AntoniaJames July 19, 2013
Thank you, TYT! Like you, I consider myself so fortunate, for so many reasons, to have been brought up by parents who loved to entertain. My mother enjoyed throwing parties more than just about anything else, so it was particularly appropriate to honor her that way. And yes, her spirit lives on, in everyone who was there (and the others who couldn't make it). I especially hope that the little ones carry it forward! ;o)
 
CookLikeMad July 12, 2013
Thank you for sharing this beautifully written story. I agree with calendargirl that it works so well in the third person. Unexpectedly, it was the part about the salmon cream cheese that made me cry. Such a simple anecdote can say so much about a person, and in this case, it said volumes about the incredibly thoughtful natures of both Bette and Sally.

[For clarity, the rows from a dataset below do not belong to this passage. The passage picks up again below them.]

(** C25. The state roots of a block: when every destroyed account is in the tries, [world_states]
    succeeds and answers the commitments of tries that hold the updated world state and the
    updated withdrawal accounts, whatever the order in which the changed accounts are given. *)
Theorem world_states_updates F fuel db m w account_diff last_slot :
  holds F db m w → (F + 2 * length account_diff <= fuel)%nat →
  NoDup ((λ entry, account_path entry.1) <$> account_diff) → Forall (deletable m w) account_diff →
  (∃ db', world_states fuel account_diff last_slot db
      = (Ok (blind (root_node db'), blind (withdrawal_node db')), db')
    ∧ holds (F + 2 * length account_diff) db' (foldl state_update m account_diff) (foldl withdrawal_update w account_diff)
    ∧ parent_block_header db' = parent_block_header db) ∧
  ∀ account_diff', account_diff' ≡ₚ account_diff →
    world_states fuel account_diff' last_slot db = world_states fuel account_diff last_slot db.
Proof.
  intros Hh Hf Hn Hd. split; [by apply world_states_holds|].
  intros diff' Hp. unfold world_states. rewrite !bind_run, !update_accounts_sorted.
  by rewrite (sorted_diff_unique _ _ Hn Hp).
Qed.

(** A destroyed account that the tries do not hold (one that was created and emptied within the
    block, say) makes the computation of the roots fail with [KeyNotFound]. *)
Theorem missing_account_fails F fuel db m w account_diff last_slot :
  holds F db m w → (F + 2 * length account_diff <= fuel)%nat →
  NoDup ((λ entry, account_path entry.1) <$> account_diff) → ¬ Forall (deletable m w) account_diff →
  ∃ db', world_states fuel account_diff last_slot db = (Err (TrieNodeErr KeyNotFound), db').
Proof.
  intros Hh Hf Hn Hd. assert (sorted_diff account_diff ≡ₚ account_diff) as Hp by apply sort_by_key_perm.
  destruct (update_loop_fails fuel last_slot (sorted_diff account_diff) F db m w Hh) as (db' & Hl);
    [by rewrite Hp|by apply sorted_diff_NoDup|by rewrite Hp|].
  exists db'. unfold world_states. by rewrite bind_run, update_accounts_sorted, Hl.
Qed.
End refine.

(** * Two accounts in an empty world *)

Module Two.
#[local] Instance keccak : Keccak := λ s, be_bytes 32 (be_val s).
#[local] Instance bridge : BridgeProgram := [byte1; byte1].
#[local] Instance provider : TrieProvider := λ _, Err "missing"%string.
#[local] Existing Instances Small.hinter Small.nibbles Small.nibbles_laws Concrete.paths Concrete.empty_root.
#[local] Instance unpack_laws : UnpackLaws.
Proof.
  intros s. unfold unpack, Concrete.paths. induction s as [|b s [IHl IHn]]; [done|].
  pose proof (b2z_range b). split.
  - cbn [Concrete.unpacked length]. rewrite IHl. lia.
  - cbn [Concrete.unpacked]. unfold nibble. repeat (constructor; [Z.to_euclidean_division_equations; lia|]). done.
Qed.
Definition header : L2BlockHeader := mkL2BlockHeader (mkBlockInfo [] 7 [] 0) [] [].
Definition db : TrieDB := mkTrieDB Empty Empty header.
Definition diff : list (bytes * AccountSharedData) :=
  [([byte1], mkAccount 5 [] [byte0] false 0); ([byte0], mkAccount 6 [byte1] [byte1; byte1] false 0)].
Definition closing : list (bytes * AccountSharedData) :=
  [([byte1], mkAccount 5 [] [byte0] false 0); ([byte0], mkAccount 0 [] [byte0] false 0)].
Lemma holds_empty : holds 1 db ∅ ∅.
Proof. split; (exists Empty; split_and!; [done|apply wf_empty|intros path _; by rewrite lookup_empty]). Qed.
Lemma digest_32 s : len (keccak256 s) = 32.
Proof. unfold keccak256, keccak, len. by rewrite length_be_bytes. Qed.
End Two.
#[local] Existing Instances Two.keccak Two.bridge Two.provider Two.unpack_laws Small.hinter Small.nibbles
  Small.nibbles_laws Concrete.paths Concrete.empty_root.

Lemma world_states_updates_witness :
  (∃ db', world_states 5 Two.diff 7 Two.db = (Ok (blind (root_node db'), blind (withdrawal_node db')), db')
    ∧ holds 5 db' (foldl state_update ∅ Two.diff) (foldl withdrawal_update ∅ Two.diff)
    ∧ parent_block_header db' = Two.header) ∧
  ∀ account_diff', account_diff' ≡ₚ Two.diff →
    world_states 5 account_diff' 7 Two.db = world_states 5 Two.diff 7 Two.db.
Proof.
  apply (world_states_updates Two.digest_32 (λ _ _, eq_refl) 1 5 Two.db ∅ ∅ Two.diff 7 Two.holds_empty); [done| |].
  - apply (bool_decide_unpack _). by vm_compute.
  - apply (bool_decide_unpack _). by vm_compute.
Defined.

Lemma missing_account_fails_witness :
  ∃ db', world_states 5 Two.closing 7 Two.db = (Err (TrieNodeErr KeyNotFound), db').
Proof.
  apply (missing_account_fails Two.digest_32 (λ _ _, eq_refl) 1 5 Two.db ∅ ∅ Two.closing 7 Two.holds_empty); [done| |].
  - apply (bool_decide_unpack _). by vm_compute.
  - intros Hd. apply Forall_cons in Hd as [_ [Hd _]%Forall_cons]. destruct (Hd eq_refl) as [Hs _]. by destruct Hs.
Defined.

Bravo to them, and to you!
 
AntoniaJames July 19, 2013
Thank you so much, CookLikeMad. I'm glad you liked that it was in the third person. I wasn't sure how that would be received. It was much easier writing in the third person; that's for sure. That detail about the salmon cream cheese is one of my favorites. I plan to send the essay to my cousins' little ones, when they are grown, with the hope that they'll do the same when they throw their own parties to which young children are invited. ;o)
 
hardlikearmour July 12, 2013
What a lovely woman your mother must have been, and what a fitting way to celebrate her life and the everlasting gifts she gave you!
 
AntoniaJames July 17, 2013
Thank you, hla; she was indeed an amazing person, and yes, I can't think of a better way to celebrate all that she was, and all that she passed on to those whose lives she touched. ;o)
 
calendargirl July 12, 2013
What a terrific essay and I love that you wrote it in the third person -- just right. Thank you so much for this. Your mother sounds much like my own, and I can picture all of this because of your well-wrought words. Condolences and warmest greetings to all of you, most especially to you and Sally, who both are carrying on as your mother would have done.
 
AntoniaJames July 17, 2013
Thank you, calendargirl. I'm glad you liked that I used the third person. I initially wrote this as a letter to my sons, who were not able be there, due to their college exams, etc. It just made more sense, and flowed a lot better as a published piece, when told as a story. Again, thank you for your kindness. ;o)
 
JadeTree July 12, 2013
What a lovely essay; such a marvelous tribute and memorial and party all in one. So enjoyed reading it.